Intensive Bemühungen zur Wiederbelebung des Bildungswesens in den östlichen Provinzen und Rückkehr Hunderttausender Schüler in den Unterricht
Der Bildungsminister, Mohammad Abdulrahman Turko, betonte, dass die östlichen Provinzen infolge jahrelanger Vernachlässigung während der Zeit des früheren Regimes unter erheblichen Defiziten leiden. Hinzu kommen Unterbrechungen im Bildungsprozess sowohl für Schülerinnen und Schüler als auch für Lehrkräfte sowie massive Schäden an der Infrastruktur.
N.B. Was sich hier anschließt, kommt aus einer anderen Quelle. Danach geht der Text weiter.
(* ===== verification/BatchQueue.v ===== *)
(** * Batch queue (shared/src/batch_queue_op.c)

    The per-agent round-robin scheduler.  Each agent has a slot with its own
    queue and mutex; the slots with work are in the [Ring].  The agent index is
    any table that satisfies [StrTableLaws] ([HashMap] does).

    Every operation takes and releases [ring_mu] and the mutex of a queue several
    times.  A definition below is one critical section, that is what happens
    between two points where the thread may be preempted with its locks
    released; a thread between two sections is a value of [thread], and [bstep]
    interleaves the threads. *)

From stdpp Require Import base numbers list gmap strings.
From Stdlib Require Import Lia.
From S2P Require Import Prelude StrMap LinkedQueue Ring.

Section batch_queue.
Context {A T : Type} `{StrTable loc T}.
Abbreviation ptr := (option A).

(** The fields [key] and [q] of [w_rr_agent_slot_t], and whether [q->mutex] is
    held; [next] and [in_ring] are in the [links] of the ring. *)
Record slot := mk_slot {
  s_key : string;
  s_q : linked_queue A;
  s_locked : bool;
}.

Record sched := mk_sched {
  s_ring : ring;
  slots : gmap loc slot;
  agent_index : T;
  max_items_global : nat;
  max_items_per_agent : nat;
  items_global : Z;
  any_available : cond;
  has_dispose : bool;          (* whether [dispose] is set *)
}.

Definition set_ring (sc : sched) (r : ring) : sched :=
  mk_sched r (slots sc) (agent_index sc) (max_items_global sc) (max_items_per_agent sc)
    (items_global sc) (any_available sc) (has_dispose sc).

Definition set_slots (sc : sched) (h : gmap loc slot) : sched :=
  mk_sched (s_ring sc) h (agent_index sc) (max_items_global sc) (max_items_per_agent sc)
    (items_global sc) (any_available sc) (has_dispose sc).

Definition set_index (sc : sched) (t : T) : sched :=
  mk_sched (s_ring sc) (slots sc) t (max_items_global sc) (max_items_per_agent sc)
    (items_global sc) (any_available sc) (has_dispose sc).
In einer Presseerklärung erklärte Turko, dass das Ministerium seit Beginn dieses Jahres seine Anstrengungen zur Verbesserung der Bildungssituation in den befreiten Gebieten deutlich intensiviert habe. Innerhalb von nur einhundert Tagen sei es gelungen, 2.236 Schulen wieder zu eröffnen und mehr als 500.000 Schülerinnen und Schüler in den Unterricht zurückzuführen. Darüber hinaus hätten rund 38.000 pädagogische und administrative Fachkräfte ihre Arbeit wieder aufgenommen, 42 Bildungszentren seien in Betrieb genommen worden, und die Gehälter seien an diejenigen ausgezahlt worden, die ihre administrativen Verfahren abgeschlossen haben.
Er fügte hinzu, dass das Ministerium in Zusammenarbeit mit den zuständigen Stellen einen Notfallplan ausgearbeitet habe, der auf die Wiederherstellung der Infrastruktur und die Gewährleistung des Zugangs zur Bildung für alle Kinder abzielt. Zudem solle durch die Qualifizierung von Fachkräften und die Umsetzung kompensatorischer Bildungsprogramme während der Sommerferien der Lernverlust aufgearbeitet werden.